Wet weather in Loreto brought downpours and much drizzle, causing damage and flooding to the Loreto Region since November 2011. The rainy weather continued into early 2012, and the water level rose in the Amazon —extensive stream that feeds most of the Loreto tributaries— to 117 m. From February and March, several towns were affected (19,209–18,400 affected families), 26 000 hectares of farmland were flooded and water level reached the coastal streets of Iquitos. Other sites concerned were in the Ucayali Region.
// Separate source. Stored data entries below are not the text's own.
Definition id_too_long_error : McpHttpSessionError :=
  session_error Invalid "JSON-RPC request id exceeds the 256 byte limit".

Record McpHttpSessionStore := mkStore {
  sessions : gmap string McpHttpSession;
  max_sessions : N;
  ttl_ms : N;
  pruned_expired_sessions : N
}.

Definition store_new (max_sessions ttl_ms : N) : McpHttpSessionStore :=
  {| sessions := ∅; max_sessions := N.max max_sessions 1; ttl_ms := N.max ttl_ms 1;
     pruned_expired_sessions := 0 |}.

Definition store_default : McpHttpSessionStore :=
  store_new DEFAULT_MCP_HTTP_SESSION_LIMIT DEFAULT_MCP_HTTP_SESSION_TTL_MS.

Definition set_sessions (m : gmap string McpHttpSession) (st : McpHttpSessionStore) : McpHttpSessionStore :=
  {| sessions := m; max_sessions := max_sessions st; ttl_ms := ttl_ms st;
     pruned_expired_sessions := pruned_expired_sessions st |}.

Definition count_pruned (n : N) (st : McpHttpSessionStore) : McpHttpSessionStore :=
  {| sessions := sessions st; max_sessions := max_sessions st; ttl_ms := ttl_ms st;
     pruned_expired_sessions := sat_add USIZE_MAX (pruned_expired_sessions st) n |}.

(** Every operation returns the store it leaves, on errors too. *)
Definition Outcome : Type := McpHttpSessionStore * result McpHttpSessionView McpHttpSessionError.

(** ** Session ids *)

Definition normalize_mcp_http_session_id (value : string) : option string :=
  let trimmed := trim value in
  if str_is_empty trimmed || (MAX_MCP_HTTP_SESSION_ID_BYTES <? str_len trimmed)%N
     || (MAX_HTTP_HEADER_LINE_BYTES <? str_len trimmed)%N
  then None
  else if all_bytes (in_range 33 126) trimmed then Some trimmed else None.

Definition hex_digits : list ascii :=
  ["0"; "1"; "2"; "3"; "4"; "5"; "6"; "7"; "8"; "9"; "a"; "b"; "c"; "d"; "e"; "f"]%char.

Definition hex_char (n : N) : ascii := nth (N.to_nat n) hex_digits "0"%char.

Definition hex_bytes (bs : list ascii) : string :=
  of_bytes (flat_map (fun byte => [hex_char (N.shiftr (code byte) 4); hex_char (N.land (code byte) 15)]) bs).

(** [random] is what the operating system's generator answers for a number of bytes. *)
Definition generated_mcp_http_session_id (random : N -> result (list ascii) string) : result string string :=
  match random 16%N with
  | Ok bs => Ok ("mcpace-" +:+ hex_bytes bs)
  | Err source => Err ("OS randomness unavailable: " +:+ source)
  end.

(** ** Pruning *)

Definition unexpired (now_ms : N) (kv : string * McpHttpSession) : Prop := (now_ms < expires_at_ms kv.2)%N.

#[export] Instance unexpired_dec now kv : Decision (unexpired now kv).
Proof. unfold unexpired. apply _. Defined.

Definition prune_expired (now_ms : N) (st : McpHttpSessionStore) : McpHttpSessionStore :=
  let kept := filter (unexpired now_ms) (sessions st) in
  count_pruned (N.of_nat (size (sessions st) - size kept)) (set_sessions kept st).

(** The session with its mutable part replaced. *)
Definition refreshed (now_ms ttl : N) (s : McpHttpSession) : McpHttpSession :=
  {| id := id s; protocol_version := protocol_version s; client_name := client_name s;
     client_version := client_version s; created_at_ms := created_at_ms s; last_seen_at_ms := now_ms;
     expires_at_ms := sat_add U128_MAX now_ms ttl; initialized := initialized s;
     seen_request_ids := seen_request_ids s; seen_request_id_bytes := seen_request_id_bytes s |}.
At the end of April, the water levels began to decrease.

It was anticipated that the floods would increase the risk of dengue and malaria in the following dry season due to the proliferation of mosquitoes.

== Event ==
Before the rains causes the rise in the rivers in Loreto Region in January 2012, a subtle rainy weather began in the region since September 2011. In January 2012, in several cities of Perú, (e.g. Piura, Tumbes, Lambayeque, Cusco, among others) were initially affected by intense rains.

The rains were increasing their strength, and became persistent downpours, which were unloaded every night. Later, on March 12, 2012, the National Service of Meteorology and Hydrology reported that the rivers Huallaga (+133.68 m), Ucayali (+132.11 m), Marañón (+122.72 m) and Amazon (+117.06 m) exceeded water levels, and declared a hydrological red alert. From the February 14, 2012, The region was hit by the first serious flooding, and since then, it took emergency measures to the affected families.
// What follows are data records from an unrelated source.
(** Only the first profile of that name is read ([break]). *)
Definition read_server_overrides (json : JsonValue) (active_profile : string) : list (string * bool) :=
  match object_at_path json ["profiles"; "runtime"; "profiles"] with
  | None => []
  | Some runtime_profiles =>
      match List.find (fun '(name, _) => String.eqb (to_ascii_lowercase (trim name)) active_profile)
              runtime_profiles with
      | None => []
      | Some (_, raw_profile) =>
          match json_get raw_profile "serverOverrides" ≫= as_object with
          | Some entries => fold_left insert_override entries []
          | None => []
          end
      end
  end.

Definition profile_error (path source : string) : string :=
  "failed to load runtime profile config " +:+ path +:+ ": " +:+ source.

(** The file is read twice: once for the catalogue, once for the overrides. *)
Definition load_runtime_profile_selection (config_path : string) (env_profile : option string)
    (catalog_read overrides_read : result JsonValue string) : result RuntimeProfileSelection string :=
  json ←? map_err (profile_error config_path) catalog_read ;;
  let catalog := build_profile_catalog_from_config json in
  let '(active_profile, selection_source) := resolve_active_profile env_profile catalog in
  json ←? map_err (profile_error config_path) overrides_read ;;
  Ok (mkSelection active_profile (default_profile catalog) selection_source
        (read_server_overrides json active_profile)).

Record ProfileSummary := mkSummary {
  sum_name : string;
  sum_description : string;
  is_active : bool;
  sum_override_count : N
}.

Record ProfileReport := mkReport {
  rep_active_profile : string;
  rep_default_profile : string;
  rep_selection_source : string;
  rep_profiles : list ProfileSummary
}.

Definition build_report (catalog : ProfileCatalog) (active_profile selection_source : string)
    : ProfileReport :=
  mkReport active_profile (default_profile catalog) selection_source
    (map (fun profile =>
            mkSummary (profile_name profile) (profile_description profile)
              (String.eqb (profile_name profile) active_profile) (server_override_count profile))
         (bt_values (profiles catalog))).

Definition summary_to_json_value (s : ProfileSummary) : JsonValue :=
  json_object
    [("name", json_string (sum_name s)); ("description", json_string (sum_description s));
     ("isActive", json_bool (is_active s)); ("serverOverrideCount", json_number (sum_override_count s))].

Definition report_to_json_value (r : ProfileReport) : JsonValue :=
  json_object
    [("activeProfile", json_string (rep_active_profile r));
     ("defaultProfile", json_string (rep_default_profile r));
     ("selectionSource", json_string (rep_selection_source r));
     ("profiles", json_array (map summary_to_json_value (rep_profiles r)))].

(** ** The registry holds the last definition of every name *)

(** Every server a source defines, in the order in which the loop meets them. *)
Definition defined_in (source : string * SourceRead) : list McpServerEntry :=
  match source.2 with
  | SourceValue value =>
      map (fun '(name, server) => mkEntry name (normalize_server_name name) server source.1)
          (unwrap_or (mcp_servers_object value) [])
  | _ => []
  end.

Definition named (k : string) (e : McpServerEntry) : bool := String.eqb (entry_normalized_name e) k.

(** The entry filed under [k] after the definitions [es] were added to a registry that
    had [before] there. *)
Definition last_named (k : string) (before : option McpServerEntry) (es : list McpServerEntry)
    : option McpServerEntry :=
  fold_left (fun acc e => if named k e then Some e else acc) es before.

Lemma last_named_spec k before es :
  last_named k before es = opt_or (last (List.filter (named k) es)) before.
Proof.
  unfold last_named. induction es as [|e es IH] using rev_ind; [done|].
  rewrite fold_left_app, List.filter_app. simpl. destruct (named k e); simpl.
  - by rewrite last_snoc.
  - by rewrite app_nil_r.
Qed.

Lemma register_server_get k path r name server :
  k <> EmptyString ->
  bt_get k (registry_servers (register_server path r (name, server)))
  = if String.eqb (normalize_server_name name) k
    then Some (mkEntry name (normalize_server_name name) server path)
    else bt_get k (registry_servers r).
Proof.
  intros Hk. unfold register_server. destruct (str_is_empty _) eqn:Ee; simpl.
  - apply str_is_empty_true in Ee. rewrite Ee. destruct (String.eqb_spec EmptyString k); [by subst|done].
  - assert (H : bt_get k (bt_insert (normalize_server_name name)
                  (mkEntry name (normalize_server_name name) server path) (registry_servers r))
                = if String.eqb (normalize_server_name name) k
                  then Some (mkEntry name (normalize_server_name name) server path)
                  else bt_get k (registry_servers r)).
    { destruct (String.eqb_spec (normalize_server_name name) k) as [<-|Hne].
      - apply bt_get_insert_eq.
      - by apply bt_get_insert_ne. }
    by destruct (bt_get (normalize_server_name name) (registry_servers r)).
Qed.

Lemma register_servers_get k path r (servers : list (string * JsonValue)) :
  k <> EmptyString ->
  bt_get k (registry_servers (fold_left (register_server path) servers r))
  = last_named k (bt_get k (registry_servers r))
      (map (fun '(name, server) => mkEntry name (normalize_server_name name) server path) servers).
Proof.
  intros Hk. revert r. induction servers as [|[name server] servers IH]; intros r; [done|].
  cbn [fold_left map]. rewrite IH, register_server_get by done. done.
Qed.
On March 21, 2012, the Regional Government of Loreto prepared a state of emergency in the region, when there were 40,000 flood victims. However, the state of emergency was finally declared until March 30, 2012, when the number of homeless rose to 100,000, a belated action that was frowned by the population. On the same date, it was reported that the Amazon River was at 1.94 meters from its normal level.

In Iquitos, Nanay and Itaya rivers were the cause of flooding. The areas most affected were the rural communities of Belén District, neighborhood and Bellavista-Nanay. Also, main roads such as Prolongation Putumayo and La Marina Avenue were affected.

=== Possible red-alert flood ===

"The trend is that it continues to grow. There is a warning of rain across the southern mountains and the waters that accumulate will come indirectly to the Amazon. The river may grow to the third week of April."
— —said Marco Paredes, regional head of Senamhi.

Until the first week of April, the water level rose 118.62 meters, surpassing its previous peak flood that occurred in 1986 (118.58 m), and approaching a dangerous 119 meters. Due to the Amazon River is fed by the southern region of Arequipa —born specifically on the slopes of Nevado Mismi, the Peruvian Andes is the area affected by rains. Marco Paredes, regional head of Senamhi, stated that erratic rains had begun after that the La Niña of 2011 will impact climate in the sierra.

== Damage ==
The weather event is leaving 200.000 victims to date. In the Punchana District in Iquitos, the flood reached the cemetery the Immaculate, which could cause water pollution from the bodies. Due to the proximity, the neighbors may get diseases.

Faced with an alarming and steady growth, electricity was cut off to prevent hazardous short. Also reported the apparition of strange aquatic animals that threatens the lives of those affected.